The preview of Kafka Streams, which is one of the main features of the upcoming Apache Kafka 0.10, was announced by Jay Kreps this week.
Kafka joins the Stream Processing club
Kafka Streams is a library to build streaming applications using Kafka topics as input/output. Kafka Streams is in the same league as other streaming systems such as: Apache Storm, Apache Flink and, not surprisingly, Apache Samza which also uses Kafka for input or output of streams.
One of the main advantages is that if you’re already using Apache Kafka and you need real-time processing, you just need to use the library and you are good to go.
Other important features are: stateful processing, windowing and ability to be deployed using your preferred solution: a simple command line, Mesos, YARN or kubernetes and docker if you’re a container party boy.
Streams and Tables
One of the key concepts in Kafka Streams is the support of KStream and KTable.
That isn’t a new concept if you come from the Event Sourcing world: the KStream is the append-only event store where its state is given by replaying the events from the beginning of time until the last event whereas KTable is the snapshot or projection of the current state of the stream given a point in time.
Example: Twitter Hashtags Job
Show me the code!
You can find the complete example here: https://github.com/mserrate/kafka-streams-app
1 | KStream<String, JsonNode> source = builder.stream(stringDeserializer, jsonDeserializer, "streams-hashtag-input"); |
For this example I’ve been using a simple TweetProducer who connects to the Twitter Streaming API and sends JSON events to a Kafka topic.
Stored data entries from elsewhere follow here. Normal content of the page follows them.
(* ===== verification/Main.v ===== *)
(** * The running program (src/main.cpp)

    [run_exchange] builds the exchange, gives its risk manager and its order
    pool to the TCP gateway and its market data queue to the UDP publisher, and
    starts all of them under a [StartupGuard].  Here the components are joined
    to one state, [sys].  What they share is stored once, in the exchange:
    [gateway_view] and [publisher_view] give the gateway and the publisher the
    current contents, [put_gateway] and [put_publisher] take them back; all
    readings of the clock draw on one counter.

    The threads are interleaved at the granularity of their rounds: [action] is
    one round of one of the threads (the acceptor and the worker of the gateway,
    the risk manager, the engines, the publisher, the HTTP server and the
    collector of the metrics), and [main_step] is the next stop call of the main
    thread.  A round is one step: races inside a round, which the atomics and
    queues of the components are there for, are the subject of SpscQueue.v,
    MpmcThreads.v, PoolThreads.v and WorkThreads.v.  Whether the sockets could be
    set up is the argument [ready] of the start.  [None] is the end of the process:
    undefined behaviour, a failed assertion, or [SIGPIPE]. *)

From S2P Require Import Prelude Types MemoryPool MpmcQueue MatchingEngine RiskManager MemorySafety InputValidation.
From S2P Require Import TcpGateway UdpPublisher Exchange Logger HttpServer Metrics Monitoring.
From Stdlib Require Import String.

(** ** Log levels: [parse_log_level] *)

Definition level_map : list (cstring * LogLevel) :=
  [(cstr "DEBUG", DEBUG); (cstr "INFO", INFO); (cstr "WARN", WARN); (cstr "ERROR", ERROR)].
Definition parse_log_level (level_str : cstring) : LogLevel :=
  let normalized := toupper <$> level_str in
  match find (fun e => bool_decide (fst e = normalized)) level_map with
  | Some (_, level) => level
  | None => INFO
  end.

(** ** The components of [run_exchange] *)

(** Where the main thread is: in [wait_for_shutdown], in the join of the HTTP
    thread, or behind one of the stop calls of phase 5. *)
Inductive main_pc := Serving | JoiningHttp | MonitoringDown | PublisherDown | GatewayDown | ExchangeDown.

#[export] Instance main_pc_eq_dec : EqDecision main_pc.
Proof. solve_decision. Defined.

Record sys := mkSys {
  exch : Exchange.t;
  gateway : TcpGateway.t Exchange.engine;
  udp_publisher : UdpPublisher.t;
  monitoring : Monitoring.t;
  main_at : main_pc
}.

Definition set_exch ex σ : sys := mkSys ex (gateway σ) (udp_publisher σ) (monitoring σ) (main_at σ).
Definition set_monitoring m σ : sys := mkSys (exch σ) (gateway σ) (udp_publisher σ) m (main_at σ).
Definition set_main pc σ : sys := mkSys (exch σ) (gateway σ) (udp_publisher σ) (monitoring σ) pc.

Definition monitoring_running σ : bool := Monitoring.running (monitoring σ).

(** The gateway with the exchange's risk manager and pool. *)
Definition gateway_view σ : TcpGateway.t Exchange.engine :=
  let g := gateway σ in
  TcpGateway.mk (Exchange.risk_manager_ (exch σ)) (Exchange.order_pool_ (exch σ)) (TcpGateway.connections_ g)
    (TcpGateway.local_stats_ g) (TcpGateway.stats_atomic_ g) (TcpGateway.running_ g) (Exchange.ticks (exch σ))
    (TcpGateway.outbox g).
Definition put_gateway (g : TcpGateway.t Exchange.engine) σ : sys :=
  let ex := exch σ in
  mkSys (Exchange.mk (Exchange.config_ ex) (Exchange.state_ ex) (TcpGateway.order_pool_ g)
           (TcpGateway.risk_manager_ g) (Exchange.market_data_queue_ ex) (TcpGateway.ticks g))
    g (udp_publisher σ) (monitoring σ) (main_at σ).

(** The publisher with the exchange's market data queue. *)
Definition publisher_view σ : UdpPublisher.t :=
  let u := udp_publisher σ in
  UdpPublisher.mk (Exchange.market_data_queue_ (exch σ)) (UdpPublisher.running_ u) (UdpPublisher.socket_open u)
    (UdpPublisher.messages_sent u) (UdpPublisher.next_sequence u) (UdpPublisher.stats_messages_sent u)
    (Exchange.ticks (exch σ)) (UdpPublisher.sends u) (UdpPublisher.wire u).
Definition put_publisher (u : UdpPublisher.t) σ : sys :=
  let ex := exch σ in
  mkSys (Exchange.mk (Exchange.config_ ex) (Exchange.state_ ex) (Exchange.order_pool_ ex)
           (Exchange.risk_manager_ ex) (UdpPublisher.input_queue_ u) (UdpPublisher.ticks u))
    (gateway σ) u (monitoring σ) (main_at σ).

(** ** StartupGuard *)

Module StartupGuard.

Definition rollback : Type := sys -> option sys.
Definition t : Type := list rollback.

Definition make : t := [].
Definition add (r : rollback) (guard : t) : t := guard ++ [r].
Definition commit (_ : t) : t := [].

(** The destructor runs the actions from the last to the first. *)
Definition destroy (guard : t) (σ : sys) : option sys :=
  foldl (fun σ (r : rollback) => σ ← σ; r σ) (Some σ) (rev guard).

End StartupGuard.

Section run.
Variable steady_clock : nat -> Timestamp.
Variable iteration : gset cstring -> list cstring.
Variable gateway_send : nat -> Z.
Variable publisher_send : nat -> nat -> Z.

(** ** Stopping the components *)

(** [monitoring.stop()] up to the join of the HTTP thread, and the join: the state
    is unchanged while the thread has not returned. *)
Definition begin_stop_monitoring σ : sys := set_monitoring (Monitoring.begin_stop (monitoring σ)) σ.
Definition join_http σ : option sys := m ← Monitoring.join_http (monitoring σ); Some (set_monitoring m σ).
Definition stop_publisher σ : option sys := Some (put_publisher (UdpPublisher.stop (publisher_view σ)) σ).
Definition stop_gateway σ : option sys := Some (put_gateway (TcpGateway.stop (gateway_view σ)) σ).
Definition stop_exchange σ : option sys :=
  ex ← Exchange.stop steady_clock iteration (exch σ); Some (set_exch ex σ).

(** Phase 5 of [run_exchange], one stop call after the other. *)
Definition main_step σ : option sys :=
  match main_at σ with
  | Serving => Some (set_main JoiningHttp (begin_stop_monitoring σ))
  | JoiningHttp => Some (match join_http σ with Some σ => set_main MonitoringDown σ | None => σ end)
  | MonitoringDown => σ ← stop_publisher σ; Some (set_main PublisherDown σ)
  | PublisherDown => σ ← stop_gateway σ; Some (set_main GatewayDown σ)
  | GatewayDown => σ ← stop_exchange σ; Some (set_main ExchangeDown σ)
  | ExchangeDown => Some σ
  end.

(** [monitoring.stop()] as a rollback; the guard is committed right after it was
    registered. *)
Definition stop_monitoring σ : option sys :=
  let σ := begin_stop_monitoring σ in Some (default σ (join_http σ)).

(** ** Phases 1 and 2 of [run_exchange] *)

(** [Aborted what σ]: an exception left [run_exchange]; [σ] is the state after
    the guard ran, if the exchange had been constructed and started. *)
Inductive startup := Started (σ : sys) | Aborted (what : string) (σ : option sys) | Crashed.

Definition unwind (what : string) (guard : StartupGuard.t) σ : startup :=
  match StartupGuard.destroy guard σ with
  | Some σ => Aborted what (Some σ)
  | None => Crashed
  end.

(** Whether the sockets of the gateway and of the publisher can be set up, and
    what [socket], [bind] and [listen] answer to the HTTP server. *)
Record readiness := mkReady {
  gateway_ready : bool;
  publisher_ready : bool;
  http_socket : Z;
  http_bind : bool;
  http_listen : bool
}.

Definition run_startup (ready : readiness) (config_ptr : option Config) : startup :=
  match Exchange.make iteration config_ptr with
  | Throws what => Aborted what None
  | Undefined => Crashed
  | Done ex =>
      let guard := StartupGuard.make in
      match Exchange.start iteration ex with
      | Throws what => Aborted what None
      | Undefined => Crashed
      | Done ex =>
          let guard := StartupGuard.add stop_exchange guard in
          let gateway := TcpGateway.make (Exchange.risk_manager_ ex) (Exchange.order_pool_ ex) in
          let udp_publisher := UdpPublisher.make (Exchange.market_data_queue_ ex) in
          match TcpGateway.start (gateway_ready ready) gateway with
          | inl what => unwind what guard (mkSys ex gateway udp_publisher Monitoring.make Serving)
          | inr gateway =>
              let guard := StartupGuard.add stop_gateway guard in
              let udp_publisher := UdpPublisher.start (publisher_ready ready) udp_publisher in
              let guard := StartupGuard.add stop_publisher guard in
              let monitoring :=
                Monitoring.start (http_socket ready) (http_bind ready) (http_listen ready) Monitoring.make in
              let σ := mkSys ex gateway udp_publisher monitoring Serving in
              let guard := StartupGuard.add stop_monitoring guard in
              let guard := StartupGuard.commit guard in
              match StartupGuard.destroy guard σ with
              | Some σ => Started σ
              | None => Crashed
              end
          end
      end
  end.

(** ** The threads *)

Inductive action :=
  | Accept (client_fd : Z)
  | GatewayRound (events : list TcpGateway.event)
  | RiskRound
  | EngineRound (symbol : cstring)
  | PublisherRound
  | HttpAccepts (client_fd : Z)
  | HttpReceives (d : Monitoring.delivery)
  | MetricsRound.

Definition perform (a : action) σ : option sys :=
  match a with
  | Accept fd =>
      Some (if TcpGateway.running_ (gateway σ)
            then put_gateway (TcpGateway.accept_connection steady_clock fd (gateway_view σ)) σ else σ)
  | GatewayRound events =>
      if TcpGateway.running_ (gateway σ)
      then g ← TcpGateway.worker_round steady_clock gateway_send events (gateway_view σ); Some (put_gateway g σ)
      else Some σ
  | RiskRound => ex ← Exchange.risk_round steady_clock (exch σ); Some (set_exch ex σ)
  | EngineRound sym => ex ← Exchange.engine_round steady_clock sym (exch σ); Some (set_exch ex σ)
  | PublisherRound =>
      if UdpPublisher.running_ (udp_publisher σ)
      then u ← UdpPublisher.worker_round steady_clock publisher_send (publisher_view σ); Some (put_publisher u σ)
      else Some σ
  | HttpAccepts fd => Some (set_monitoring (Monitoring.http_accept fd (monitoring σ)) σ)
  | HttpReceives d => m ← Monitoring.http_receive d (monitoring σ); Some (set_monitoring m σ)
  | MetricsRound => Some (set_monitoring (Monitoring.metrics_round (monitoring σ)) σ)
  end.

(** A step of the program: a round of a thread, or the main thread going on with
    the shutdown. *)
Inductive step := Thread (a : action) | MainThread.
Definition move (s : step) σ : option sys :=
  match s with Thread a => perform a σ | MainThread => main_step σ end.
Definition moves (steps : list step) σ : option sys := foldl (fun σ s => σ ← σ; move s σ) (Some σ) steps.

End run.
This topic is read as a KStream and then we begin the process:
- Filter out the tweets without hashtags
- Apply a flatMapValues (we are just interested in the values, not the keys) to split the different hashtags in a tweet
- Apply a map to return a key (hashtag) value (hashtag) as we want to aggregate by hashtag
- Aggregate the streams per key (the hashtag) and count them
Finally we send the KTable to the output queue.